Monocratie républicaine.

La récente révision constitutionnelle, adoptée dans une certaine confusion et votée par certains pour des raisons plus politiciennes que vraiment politiques, n’a pas résolu la question institutionnelle, comme le fait remarquer à juste droit Le Monde dans son édition du 23 juillet 2008 : « Cinquante ans après l’avènement de la Ve République, la France est toujours à la recherche d’un bon équilibre institutionnel. Le quinquennat institué en 2000 et la concomitance des élections présidentielle et législatives ont fortement accru le fait présidentiel et le fait majoritaire ». Bien sûr, les motivations du journal du soir ne sont pas vraiment les nôtres et sa conception de ce que doit être la République aujourd’hui ou, plus largement, un régime politique en France, ne rejoint pas exactement nos préoccupations. Mais, de la part d’un quotidien depuis longtemps considéré comme « la conscience de la République », l’aveu prend une valeur toute particulière et il serait malvenu de négliger ou de dénigrer gratuitement cette assertion.

 

Or, dans un monde qui se globalise de plus en plus et s’uniformise par le même mouvement, qui se donne sans retenue au règne de l’Argent et d’un matérialisme consumériste apparemment sans frein, le désir créant le besoin ; dans ce monde dans lequel l’économique semble s’emparer inexorablement (au nom de la liberté des échanges et de la sacro-sainte croissance) des postes de commande et des pouvoirs de décision jusque là dévolus au politique et donc prioritairement aux Etats, les incertitudes et les inquiétudes sont nombreuses, qui appellent un « retour du politique ».

 

La nouvelle République de Nicolas Sarkozy peut-elle répondre aux attentes des citoyens et aux défis contemporains ? Son volontarisme n’est-il pas, justement, ce retour de l’Etat acteur, au point que certains croient y discerner une monarchie ? Ainsi, l’hebdomadaire républicain Marianne parle-t-il constamment de « retour à l’Ancien régime », de « pouvoir monarchique » et, même, n’évoque le fils de l’actuel président que sous le titre de… « prince Jean » ! Ainsi, nous, monarchistes devrions nous réjouir et accepter cette nouvelle dynastie née du sacre électoral de mai 2007…

 

En fait, la République sarkozienne n’est qu’une monocratie républicaine, comme l’a rappelé au soir du Congrès de Versailles le socialiste Arnaud Montebourg, pour une fois bien inspiré, et, au-delà de M. Sarkozy et des transformations constitutionnelles de ces dernières semaines, cette monocratie existait déjà avant lui, depuis que le général de Gaulle avait donné à la France la Ve République, tentative de concilier les traditions historiques et politiques françaises dans une synthèse qu’il fit, peut-être avec une once de regret, République et non Monarchie… Plutôt que Maurice Duverger et son livre célèbre « La Monarchie républicaine », c’est dans « Où va la République ? » (paru en 1967) du constitutionnaliste monarchiste Maurice Jallut que les analyses les plus pertinentes sur cette forme de régime se trouvent et permettent de comprendre la nature et les limites de cette monocratie française : « Dans la monocratie (…), le Chef d’Etat tire sa légitimité de la délégation de souveraineté que lui a concédée le peuple.
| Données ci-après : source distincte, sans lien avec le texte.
Lemma EMA_live : live_router (NewEMARouter (o_instanceID o)).
Proof.
  intros ps rc. cbn [NewEMARouter EMA_router Decide]. unfold EMA_Decide.
  destruct (rc_HasPeers rc); [|live]. unfold PeerIDs.
  live_step; [live|]. live_step; [|live].
  intros s Hs. eapply returns_mono; [apply (returns_g_TopK None ps); [|exact Hs]|].
  - by destruct (_ <? _).
  - by intros es s' [? _].
Qed.

Context (r : Router W) (Hr : o_router o = Some r) (router_live : live_router r).

Lemma keeps_allow_loop fuel ps key p n ex checked :
  (key, p) ∈ ps → rkeeps None ps (allow_loop (serve net) o fuel key p n ex checked).
Proof.
  intros Hin. revert ex checked.
  induction fuel as [|fuel IH]; intros ex checked; cbn [allow_loop]; [live|].
  rewrite Hr. unfold reject. live_step; [apply router_live|].
  destruct a as [d [e|]]; [live|]. destruct d; [|by apply keeps_from_peers|live].
  by apply keeps_from_redis.
Qed.

Context (window_ok : Milliseconds (o_window o) ≠ 0).

Lemma keeps_resetWindow ps key nowMs : rkeeps None ps (resetWindow o key nowMs).
Proof.
  unfold resetWindow. apply keeps_getOrCreateBucket; [done|]. intros p.
  apply keeps_locked; [by left|]. unfold reset_locked, RP_ResetWindow.
  rewrite (proj2 (Z.eqb_neq _ 0) window_ok). live. by apply bm_Reset_wf.
Qed.

Lemma keeps_maybePreBorrow ps key p :
  (key, p) ∈ ps → rkeeps None ps (maybePreBorrow o key p).
Proof. intros Hin. unfold maybePreBorrow, wg_Add. live.
  intros b. unfold TryMarkPreBorrowing. by destruct (b_preBorrowing b).
Qed.

Lemma keeps_AllowN fuel key n : rkeeps None [] (AllowN (serve net) o fuel key n).
Proof.
  unfold AllowN, allow_local, allow_slow. live_step; [live|]. live_step; [live|].
  live_step; [live|]. apply keeps_getOrCreateBucket; [done|]. intros p.
  set (ps := [(key, p)]). assert (Hin : (key, p) ∈ ps) by by left.
  pose proof (keeps_resetWindow ps key) as Hreset.
  pose proof (λ ex, keeps_allow_loop fuel ps key p n ex false Hin) as Hloop.
  pose proof (keeps_maybePreBorrow ps key p Hin).
  pose proof (keeps_record_allowed None ps o key p n true Hin).
  pose proof (λ next, keeps_consume_or ps key p n next Hin) as Hcons.
  repeat (cbv zeta; lazymatch goal with
    | |- keeps _ (consume_or _ _ _ _ _) => apply Hcons
    | _ => live_step end).
Qed.
End at_rest.

(** C9: a request that runs alone is answered.  In a cluster at rest, an
    instance with one of the library's routers and sound options, which asks
    its peers in sequence or knows none, answers every request, within as many rounds of its loop as
    the pool and the limit hold tokens: whatever fails, the call returns, and
    every mutex, of buckets, tables and meshes, is free again. *)
Theorem AllowN_answers {R} `{RedisLaws R} `{FloatConv} κ env
    (net : string → option (options (world R))) (o : options (world R)) fuel n s :
  (∀ X (q : question X) i, valid_answer q (env X q i)) →
  (∀ i, env _ (QShared κ) i = None) →
  o_router o = Some NewDefaultRouter ∨ o_router o = Some (NewEMARouter (o_instanceID o)) →
  options_sound o → opts_ok o →
  o_probeMode o = Sequential ∨
    nobody_known (l_gossiper (lget (inst_lens (o_instanceID o)) s)) →
  0 <= n <= 2 ^ 53 → 0 <= pool_of κ s <= 2 ^ 53 → mgrs_ok s →
  Z.max (pool_of κ s) (o_limit o) + 2 < Z.of_nat fuel →
  is_Some (w_insts s !! o_instanceID o) →
  (∀ addr o', net addr = Some o' → is_Some (w_insts s !! o_instanceID o')) →
  at_rest None s →
  ∀ i, ∃ answer s' fs j,
    exec env i (AllowN (serve net) o fuel κ n) s = Done (Some answer) s' fs j ∧
    at_rest None s'.
Proof.
  intros Henv Halone Hr [_ Hw Hk _ _] Ho Hpeers Hn Hp Hm Hfuel Hself Hnet Hrest i.
  set (started := λ id, is_Some (w_insts s !! id)).
  assert (∃ r, o_router o = Some r ∧ RouterLaws r ∧ quiet_router κ r ∧
            live_router env started o r) as (r & Er & Hlaws & Hq & Hl).
  { destruct Hr as [Hr|Hr]; (eexists; split; [exact Hr|]).
    - split; [apply _|]. split; [apply Default_quiet|apply Default_live].
    - split; [apply _|]. split; [apply EMA_quiet|by apply EMA_live]. }
  destruct (keeps_AllowN env Henv started o net Hnet Hk Hself r Er Hl Hw fuel κ n s)
    with i as (a & s' & fs & j & E & Hs').
  { split; [done|done| |done]. intros key p Hin. by apply elem_of_nil in Hin. }
  destruct a as [a|]; [exists a, s', fs, j; split; [exact E|apply Hs']|exfalso].
  assert (Hserve : ∀ addr srv, serve net addr = Some srv →
            ∃ o' : options (world R), srv = token_server o').
  { unfold serve. intros addr srv. destruct (net addr) as [o'|]; [|done].
    intros [= <-]. eauto. }
  by apply (runs_AllowN κ env Henv Halone _ Hserve o r Er Hlaws Hq Ho fuel n
           (Z.max (pool_of κ s) (o_limit o)) s ltac:(done) ltac:(lia)
           ltac:(by exists (pool_of κ s); split; [lia|split]) Hfuel) in E.
Qed.

(** An instance that was just started is at rest, and knows nobody. *)
Lemma started_at_rest {R} `{RedisStore R} `{FloatConv} (s : world R) :
  w_heap s = ∅ →
  (∀ id, ∃ (o : options (world R)) ema, lget (inst_lens id) s = initial_limiter o ema) →
  at_rest None s.
Proof.
  intros Hh Hi. split.
  - intros id. destruct (Hi id) as (o & ema & ->). apply initial_limiter_ok.
  - intros id sh. destruct (Hi id) as (o & ema & ->). unfold initial_limiter.
    cbn [l_shards]. intros [-> _]%elem_of_replicate. done.
  - intros id. by destruct (Hi id) as (o & ema & ->).
  - intros key p b. unfold heap_of. by rewrite Hh, lookup_empty.
Qed.

Definition demo_started : world mem_redis :=
  mkWorld ∅ ∅ (mkRW (mkMem ∅ ∅) [])
    {["a" := initial_limiter demo (NewEMAPredictiveRouter f64_zero)]} [].

Lemma demo_started_inst id :
  ∃ (o : options (world mem_redis)) ema,
    lget (inst_lens id) demo_started = initial_limiter o ema ∧ id_ok (o_instanceID o) ∧ opts_ok o.
Proof.
  cbn. destruct (decide (id = "a")) as [->|Hne].
  - rewrite lookup_singleton_eq. exists demo, (NewEMAPredictiveRouter f64_zero).
    split; [done|]. split; apply demo_instance_ok.
  - rewrite lookup_singleton_ne by done.
    exists defaultOptions, (NewEMAPredictiveRouter f64_zero).
    split; [done|]. split; [apply id_ok_empty|apply defaultOptions_ok].
Qed.

Lemma AllowN_answers_witness :
  ∃ answer s' fs j,
    exec (clock_env (60000 * Second)) 0 (AllowN (serve demo_net) demo demo_fuel "k" 5)
      demo_started = Done (Some answer) s' fs j ∧ at_rest None s'.
Proof.
  refine (AllowN_answers "k" (clock_env (60000 * Second)) demo_net demo demo_fuel 5
    demo_started _ _ _ _ _ _ _ _ _ _ _ _ _ 0).
  - apply clock_env_ok.
  - reflexivity.
  - by left.
  - apply demo_sound.
  - apply (io_opts "k" 10000), demo_instance_ok.
  - right. intros sh. change (sh ∈ replicate gossipShardCount empty_gshard → peerBorrowed sh = ∅).
    by intros [-> _]%elem_of_replicate.
  - lia.
  - vm_compute. split; discriminate.
  - intros id. destruct (demo_started_inst id) as (o & ema & E & Hid & _ & Hmin & Hmax).
    unfold mgr_lens, inst. cbn [lens_compose lget f_mgr]. rewrite E.
    split; [exact Hmin|]. split; [exact Hmax|exact Hid].
  - vm_compute. reflexivity.
  - by eexists.
  - done.
  - apply started_at_rest; [done|]. intros id.
    destruct (demo_started_inst id) as (o & ema & E & _). eauto.
Defined.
Elle n’est donc pas opposée, quoiqu’on en dise à la démocratie, car, au fond, il n’y a pas de raison pour que les citoyens ne confient pas leur toute-puissance à un homme aussi bien qu’à une majorité parlementaire.

 

A première vue, cette formule semble concilier la souveraineté du peuple et l’unité comme la stabilité de l’Etat qui reposent sur un seul homme. (…) Mais, si la monocratie peut être le meilleur des gouvernements, elle peut aussi être le pire. Car la puissance qu’elle confère, bénéfique quand elle est orientée vers le bien commun, peut devenir nuisible lorsqu’elle est détournée de son but pour être appliquée au seul intérêt de celui qui en use. (…)

 

La monocratie s’appuyant sur la souveraineté du peuple sera nécessairement de caractère plébiscitaire. Et pour conserver la faveur des foules, elle devra briser toutes les forces indépendantes qui pourraient coaliser autour d’elles les oppositions et les mécontentements. (…)

 

La monocratie peut assurer une certaine stabilité gouvernementale, elle ne saurait donner la continuité à l’Etat, car elle dépend trop de la personnalité du chef. Le régime repose exclusivement sur un individu et, par conséquent, il est destiné à périr avec lui. Certes, il a lui aussi sa loi de succession puisque le Chef disparu, un autre est élu à sa place. Mais ce successeur peut être un homme tout différent par les opinions qu’il représente et sa politique peut d’autant plus réagir contre celle de son prédécesseur qu’elle pourra être plus personnelle. Au fond dans un régime monocratique, il n’y a pas de succession à proprement parler, mais substitution d’un régime personnel à un autre régime personnel. »

 

Ces lignes écrites il y a plus de quarante ans ont été largement confirmées par l’histoire même de la Ve République et trouvent encore confirmation par l’actuelle présidence, personnalisée à l’extrême par le locataire de l’Elysée : « La personnalisation excessive du pouvoir, tel est en effet le grand danger de la monocratie plébiscitaire. Benjamin Constant l’avait fort bien vu dans le parallèle qu’il établit entre la monarchie et ce qu’il appelait l’usurpation par opposition à la légitimité monarchique. » Que M. Sarkozy soit ce monocrate qui, aujourd’hui, occupe la magistrature suprême de l’Etat et en fait « sa chose » quand il devrait en être le fonctionnaire ne change rien à l’affaire, c’est ce système même d’une République appuyée sur l’élection du président au suffrage universel qui, comme le faisait aussi remarquer le général Gallois il y a 2 ans dans L’Action française 2000, en est responsable. Que ce caractère soit aggravé par la pratique actuelle, par un mélange d’autoritarisme et de communication « pipole »,  est un fait qu’il faut reconnaître mais que ce système républicain issu de 1958 permet, même s’il n’en fait pas une généralité.

 

 

10/07/2008

Cérémonie d'ouverture des Jeux olympiques à Pékin.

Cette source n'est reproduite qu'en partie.